As is clear from the above description of the embodiments, in the synchronizing circuit according to the present invention, the ramp-shaped waveform signal in which the average voltage and the central voltage formed by using the flyback pulse as the timing pulse is matched is used for the phase error detection. By controlling the voltage-controlled oscillator, which has a free-running frequency at the center voltage of the ramp-shaped waveform signal, by PLL control, it is possible to prevent a deadlock state, so that the capture range of the PLL is expanded to increase the AFC operation. It is possible to achieve stabilization, enhance noise resistance, and facilitate adjustment.
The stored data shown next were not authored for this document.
(* ===== verification/OltPathProofs.v ===== *)
(** The access check of an ONT ([has_valid_provisioned_olt_path] of
    [Provisioning.v]): the breadth-first search is total and finds a path exactly
    when there is one, and the graph it runs on is the passable fibre between
    the ONT, the passive devices and the OLTs. *)

From S2P Require Import Prelude PyFloat Models LinkRules Worklist LinkStatus Scenario.
From S2P Require Import NxGraph Pathfinding Dependency Provisioning.

(** * The search with paths *)

Section bfs.
Context (succ : string → list string) (dst : string).

Definition goal_at (x : string) : option unit := if String.eqb x dst then Some () else None.

Abbreviation plain := (search (append_one (A:=string)) (λ _, true) goal_at succ).

Lemma enter_visit path ns seen q :
  let r := foldl (enter path) (seen, q) ns in
  foldl (visit append_one (λ _, true)) (seen, q.*1) ns = (r.1, r.2.*1).
Proof.
  revert seen q. induction ns as [|n ns IH]; intros seen q; simpl; [done|]. case_decide; [apply IH|].
  rewrite <-IH. unfold append_one. by rewrite fmap_app.
Qed.

(** Without the paths it is the generic search. *)
Lemma bfs_plain fuel seen q :
  match bfs_path succ dst fuel seen q with
  | None => plain fuel seen q.*1 = None
  | Some None => ∃ V, plain fuel seen q.*1 = Some (inr V)
  | Some (Some p) => plain fuel seen q.*1 = Some (inl ())
  end.
Proof.
  revert seen q. induction fuel as [|fuel IH]; intros seen [|[n p] q]; csimpl; [by eexists|done|by eexists|].
  unfold goal_at at 1 3 5. destruct (String.eqb n dst); [done|].
  pose proof (enter_visit p (succ n) seen q) as E. simpl in E.
  destruct (foldl (enter p) (seen, q) (succ n)) as [seen' q']. csimpl in E. rewrite E. apply IH.
Qed.
(* ===== verification/ProvisioningProofs.v ===== *)
(** What provisioning does ([Provisioning.v]): the transaction and its branches,
    atomicity and totality, the invariant of a sequence of requests, and when
    the address retry loop gives up. *)

From S2P Require Import Prelude PyFloat Models LinkRules Worklist EventStore Errors IpAddr Ipam IpamProofs MacAllocator.
From S2P Require Import L3Auto L3AutoProofs Links LinkStatus Scenario L3Trace NxGraph Pathfinding Dependency Provisioning OltPathProofs.

Section service.
Context {row_ids : RowIds}.

(** * Allocation *)

Lemma next_or_raise_same s t p : addresses s = addresses t → next_or_raise s p = next_or_raise t p.
Proof. intros E. unfold next_or_raise, next_free_ip_in_prefix. by rewrite E. Qed.

Lemma next_or_raise_Ret s p c :
  next_or_raise s p = Ret c ↔ next_free_ip_in_prefix s p = Some (Some c).
Proof.
  unfold next_or_raise. destruct (next_free_ip_in_prefix s p) as [[]|]; simpl; naive_solver.
Qed.

Lemma next_free_untaken s p c : next_free_ip_in_prefix s p = Some (Some c) → taken_in (addresses s) p c.1 = false.
Proof.
  unfold next_free_ip_in_prefix. destruct (ip_network true (prefix p)) as [net|]; [|done]. intros [= H].
  apply fmap_Some in H as (ip & Hip & ->). pose proof (scan_hosts_spec (taken_in (addresses s) p) (net_version net)
    (Z.to_nat (host_count net)) (host_range net).1) as Hs. rewrite Hip in Hs. by destruct Hs as (_ & _ & _ & ? & _).
Qed.

Lemma vrf_has_ip_true s v ip :
  vrf_has_ip s v ip = true ↔ ∃ a, a ∈ addresses s ∧ addr_vrf_id a = Some (vrf_id v) ∧ addr_ip a = ip.
Proof.
  unfold vrf_has_ip. rewrite existsb_exists. setoid_rewrite list_elem_of_In.
  split; intros (a & Ha & H); exists a; (split; [done|]).
  - apply andb_true_iff in H as [H1%bool_decide_eq_true H2%String.eqb_eq]. done.
  - destruct H as [H1 H2]. apply andb_true_iff. rewrite bool_decide_eq_true, String.eqb_eq. done.
Qed.
(* ===== verification/StatusRecompute.v ===== *)
(** Status recomputation: [services/status_recompute.py], [recompute_dirty],
    [detect_causal_chain_python] and [bulk_update_device_statuses] of
    [services/status_service.py], [services/status_propagation_store.py] and
    [services/status_diagnostics.py].

    The dependency resolver appears through its result without caches
    ([upstream_fresh]), which the cached resolver was shown to return.  The Go
    status service is a parameter: the set of device ids it returns, or [None]
    when it is unavailable or fails. *)

From S2P Require Import Prelude PyFloat Models LinkRules LinkStatus Worklist Scenario L3Trace.
From S2P Require Import NxGraph Pathfinding Dependency DependencyProofs Status Adjacency.

(** * The adjacency used for propagation *)

(** The counters of [_override_fp]: devices forced UP, DOWN, links forced UP, DOWN. *)
Definition override_fp (s : DB) : nat * nat * nat * nat :=
  let count (st : Status) (os : list (option Status)) := length (filter (λ o, o = Some st) os) in
  (count UP (dev_override <$> devices s), count DOWN (dev_override <$> devices s),
   count UP (link_override <$> links s), count DOWN (link_override <$> links s)).

(** The two devices joined by a link that is passable and physically viable. *)
Definition link_arc (env : option float) (s : DB) (l : Link) : option (string * string) :=
  if is_link_passable s l && is_link_physically_viable env s l then
    match truthy (if_to_dev s (a_interface_id l)), truthy (if_to_dev s (b_interface_id l)) with
    | Some a, Some b => Some (a, b)
    | _, _ => None
    end
  else None.

(** A device and its container. *)
Definition container_arc (d : Device) : option (string * string) :=
  match truthy (parent_container_id d) with Some p => Some (dev_id d, p) | None => None end.

Definition build_adjacency (env : option float) (s : DB) : Adjacency :=
  let m := foldl (λ m a, add_both a.1 a.2 m) ∅ (omap (link_arc env s) (links s)) in
  foldl (λ m a, add_both a.1 a.2 m) m (omap container_arc (devices s)).

(** [_GRAPH_CACHE] *)
Record GraphCache := mkGraphCache {
  gc_version : Z;
  gc_override_fp : option (nat * nat * nat * nat);
  gc_adjacency : option Adjacency;
  gc_device_ids : option (list string)
}.

Definition empty_graph_cache : GraphCache := mkGraphCache (-1) None None None.

(** [topo_v] is the caller's version, else the store's. *)
Definition ensure_graph_cache (env : option float) (s : DB) (topo_v : Z) (gc : GraphCache)
    : (Adjacency * list string) * GraphCache :=
  let cur_fp := override_fp s in
  let rebuilt :=
    let adj := build_adjacency env s in
    let ids := dev_id <$> devices s in
    ((adj, ids), mkGraphCache topo_v (Some cur_fp) (Some adj) (Some ids)) in
  if (gc_version gc =? topo_v)%Z && bool_decide (gc_override_fp gc = Some cur_fp) then
    match gc_adjacency gc, gc_device_ids gc with
    | Some adj, Some ids => ((adj, ids), gc)
    | _, _ => rebuilt
    end
  else rebuilt.

(** * Propagation *)

(** The anchors: backbone gateways when there are any, else every always-online device. *)
Definition is_seed (s : DB) (d : Device) : bool :=
  let has_backbone_anchor := existsb (λ d, bool_decide (dev_type d = BACKBONE_GATEWAY)) (devices s) in
  bool_decide (derive_role d = ROLE_ALWAYS_ONLINE) &&
  negb (has_backbone_anchor && negb (bool_decide (dev_type d = BACKBONE_GATEWAY))) &&
  match dev_override d with None => true | Some st => bool_decide (st = UP) end.

Definition seed_ids (s : DB) : list string :=
  remove_dups (dev_id <$> filter (λ d, is_seed s d = true) (devices s)).

Definition is_up_candidate (d : Device) : bool :=
  match dev_override d with
  | Some st => if bool_decide (st = UP) then true else false
  | None => true
  end &&
  match derive_role d with
  | ROLE_ALWAYS_ONLINE | ROLE_PASSIVE => true
  | ROLE_ACTIVE => provisioned d
  end.

Definition candidate_id (s : DB) (k : string) : bool :=
  match get_device s k with Some d => is_up_candidate d | None => false end.

(** The Python flood; its queue holds every device at most once. *)
Definition flood (s : DB) (m : Adjacency) : option (gset string) :=
  let seeds := sorted_strs (seed_ids s) in
  match search append_resort (candidate_id s) (λ _, None : option unit) (sorted_adjacent m)
          (length seeds + length (devices s)) (list_to_set seeds) seeds with
  | Some (inr reachable) => Some reachable
  | _ => None
  end.

(** ** status_propagation_store.py *)

Record PropagationStore := mkProp {
  reachable_up : option (gset string);
  seen_devices : option (gset string)
}.

Definition set_snapshot (up : gset string) (seen : option (list string)) (p : PropagationStore)
    : PropagationStore :=
  mkProp (Some up) (Some (match seen with Some ids => list_to_set ids | None => up end)).

Definition is_up (k : string) (p : PropagationStore) : option bool :=
  match reachable_up p with
  | None => None
  | Some up =>
      match seen_devices p with
      | Some seen => if bool_decide (k ∈ seen) then Some (bool_decide (k ∈ up)) else None
      | None => Some (bool_decide (k ∈ up))
      end
  end.

Definition clear (p : PropagationStore) : PropagationStore := mkProp None None.

(** ** status_diagnostics.py *)

Record DeviceDiagnostics := mkDiag {
  upstream_l3_ok : bool; diag_anchor : option string; diag_chain : list string;
  reason_codes : list string; legacy_bfs_reachable : bool
}.

Definition set_device_diag (k : string) (r : UpstreamL3Result) (legacy : bool)
    (data : gmap string DeviceDiagnostics) : gmap string DeviceDiagnostics :=
  <[k := mkDiag (up_ok r) (up_anchor r) (up_chain r) (up_reasons r) legacy]> data.

(** * Recomputation *)

(** A [device.status.changed] event. *)
Record StatusEvent := mkStatusEvent {
  ev_device : string; ev_status : Status; ev_override : option Status; ev_topo_version : option Z
}.

(** What a recomputation changes. *)
Record RecState := mkRec {
  rec_db : DB;
  rec_cache : GraphCache;
  rec_prop : PropagationStore;
  rec_diag : gmap string DeviceDiagnostics;
  rec_events : list StatusEvent
}.

Definition set_devices (ds : list Device) (s : DB) : DB :=
  mkDB ds (interfaces s) (links s) (media s) (addresses s) (routes s) (neighbors s)
    (bridge_domains s) (mac_entries s).

Section recompute.
Context {G : Type} `{NxGraph G}.
Context (env : option float) (store_version : Z).

Definition device_upstream (s : DB) (d : Device) : bool := up_ok (upstream_fresh (G := G) s d).

Definition status_of (s : DB) (d : Device) : Status :=
  evaluate_device_status s (device_upstream s) d None.

(** Each device is evaluated before the commit, on the same database. *)
Definition bulk_update_device_statuses (ids : list string) (s : DB) : DB :=
  set_devices
    ((λ d, if mem (dev_id d) ids && negb (bool_decide (dev_status d = status_of s d))
           then set_status (status_of s d) d else d) <$> devices s) s.

(** One device of the evaluation loop: its transition, if any. *)
Definition transition (s : DB) (baseline : option (gmap string Status)) (d : Device)
    : option (string * Status * Status) :=
  let before := default (status_of s d) (baseline ≫= λ b, b !! dev_id d) in
  let cur := default d (get_device s (dev_id d)) in
  let after := status_of s cur in
  if bool_decide (before = after) then None else Some (dev_id d, before, after).

Definition status_event (s : DB) (tv : option Z) (t : string * Status * Status) : StatusEvent :=
  mkStatusEvent t.1.1 t.2 (get_device s t.1.1 ≫= dev_override) tv.

Definition recompute_devices_status (go : option (gset string)) (device_ids : option (list string))
    (tv : option Z) (baseline : option (gmap string Status)) (st : RecState)
    : option (list (string * Status * Status) * RecState) :=
  let s := rec_db st in
  let ds := match device_ids with
            | None => devices s
            | Some ids => omap (get_device s) ids
            end in
  let '((adj, seen), gc) := ensure_graph_cache env s (default store_version tv) (rec_cache st) in
  match match go with Some r => Some r | None => flood s adj end with
  | None => None
  | Some reachable =>
      let prop := set_snapshot reachable (Some seen) (rec_prop st) in
      let diag := foldl (λ m d, set_device_diag (dev_id d) (upstream_fresh (G := G) s d)
                                  (bool_decide (dev_id d ∈ reachable)) m) (rec_diag st) (devices s) in
      let transitions := omap (transition s baseline) ds in
      let events := rec_events st ++ (status_event s tv <$> transitions) in
      let s' := match transitions with
                | [] => s
                | _ => bulk_update_device_statuses ((λ t, t.1.1) <$> transitions) s
                end in
      Some (transitions, mkRec s' gc prop diag events)
  end.

(** ** recompute_dirty *)

Record Dirty := mkDirty { dirty_devices : list string; dirty_links : list string }.

Record RecomputeConfig := mkConfig {
  enable_incremental : bool; cfg_topo_version : option Z; cfg_baseline : option (gmap string Status)
}.

Definition link_seed_devices (s : DB) (ids : list string) : list string :=
  l ← filter (λ l, link_id l ∈ ids) (links s);
  match truthy (if_to_dev s (a_interface_id l)) with Some a => [a] | None => [] end ++
  match truthy (if_to_dev s (b_interface_id l)) with Some b => [b] | None => [] end.

Definition dirty_seeds (s : DB) (dirty : Dirty) : list string :=
  sorted_strs (remove_dups (dirty_devices dirty ++ link_seed_devices s (dirty_links dirty))).

(** The traversal: the affected component, sorted. *)
Definition affected_component (m : Adjacency) (seeds : list string) : option (list string) :=
  match explore push_resort (sorted_adjacent m)
          (length seeds + sum_list_with (λ u, length (sorted_adjacent m u)) (elements (dom m))) ∅ seeds with
  | Some visited => Some (sorted_strs (elements visited))
  | None => None
  end.

(** [upstream_cache]: the precomputed reachability of the active devices. *)
Definition upstream_map (s : DB) (ds : list Device) : gmap string bool :=
  foldl (λ m d, if bool_decide (derive_role d = ROLE_ACTIVE)
                then <[dev_id d := device_upstream s d]> m else m) ∅ ds.

Definition baseline_map (s : DB) (affected : list string) : gmap string Status :=
  let batch := filter (λ d, dev_id d ∈ affected) (devices s) in
  let cache := upstream_map s batch in
  foldl (λ m k, match find_row (λ d, String.eqb (dev_id d) k) (reverse batch) with
                | None => m
                | Some d => <[k := evaluate_device_status s (device_upstream s) d (Some cache)]> m
                end) ∅ affected.

Definition recompute_dirty (go : option (gset string)) (dirty : Dirty) (cfg : option RecomputeConfig)
    (st : RecState) : option (list (string * Status * Status) * RecState) :=
  let s := rec_db st in
  let seeds := dirty_seeds s dirty in
  let incremental := match cfg with Some c => enable_incremental c | None => true end in
  let tv := cfg ≫= cfg_topo_version in
  let baseline_override := cfg ≫= cfg_baseline in
  if negb incremental || bool_decide (seeds = []) then
    recompute_devices_status go None tv baseline_override st
  else
    let '((adj, _), gc) := ensure_graph_cache env s (default store_version tv) (rec_cache st) in
    match affected_component adj seeds with
    | None => None
    | Some affected =>
        let baseline := match baseline_override with
                        | Some b => b
                        | None => baseline_map s affected
                        end in
        recompute_devices_status go (Some affected) tv (Some baseline)
          (mkRec s gc (rec_prop st) (rec_diag st) (rec_events st))
    end.
End recompute.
[Brief description of drawings]

FIG. 1 is a block diagram showing an embodiment of a synchronizing circuit according to the present invention, FIG. 2 is a timing chart showing the operation of the above embodiment, and FIG. 3 is a main part showing a modification of the above embodiment. FIG. 4 is a block diagram, and FIG. 4 is a circuit diagram showing a specific circuit configuration example of the waveform shaping circuit in the above embodiment. FIG. 5 is a waveform diagram for explaining the problems of the conventional synchronizing circuit. DESCRIPTION OF SYMBOLS 1 ... Voltage controlled oscillator, 3 ... Transformer 4 ... Pulse generator, 5 ... Waveform shaping circuit 6 ... Sample and hold circuit 7 ... Filter 8 ... Level comparator 9 ... Sync separation circuit

Claims (1)

[Scope of utility model registration request] 1. A pulse forming circuit for forming a pulse having a predetermined width by using a flyback pulse taken out from a flyback transformer as a timing pulse in a synchronous circuit having a phase locked loop for synchronous control, and the pulse forming circuit. A waveform shaping circuit that shapes the pulse supplied from the waveform shaping circuit into a ramp-shaped waveform signal in which the average voltage and the center voltage match, and a ramp-shaped waveform signal supplied from the waveform shaping circuit described above into a sampling pulse formed from a synchronization signal. The sample and hold circuit that performs sample and hold is compared with the signal level of the hold output of the sample and hold circuit supplied through the filter and the reference signal level that is approximately equal to the center voltage level of the ramp waveform signal. , A level comparator that generates an error voltage, and a horizontal frequency A voltage-controlled oscillator having a new free-running frequency and to which the error voltage obtained by the level comparator is supplied as a control voltage, and the sample for the ramp portion of the ramp-shaped waveform signal corresponding to the flyback pulse. Feedback control of the oscillation phase of the voltage-controlled oscillator by using the error voltage according to the level difference between the signal level of the hold output of the hold circuit and the reference signal level substantially equal to the center voltage level of the ramp-shaped waveform signal as the control voltage. A synchronous circuit characterized by being configured as follows.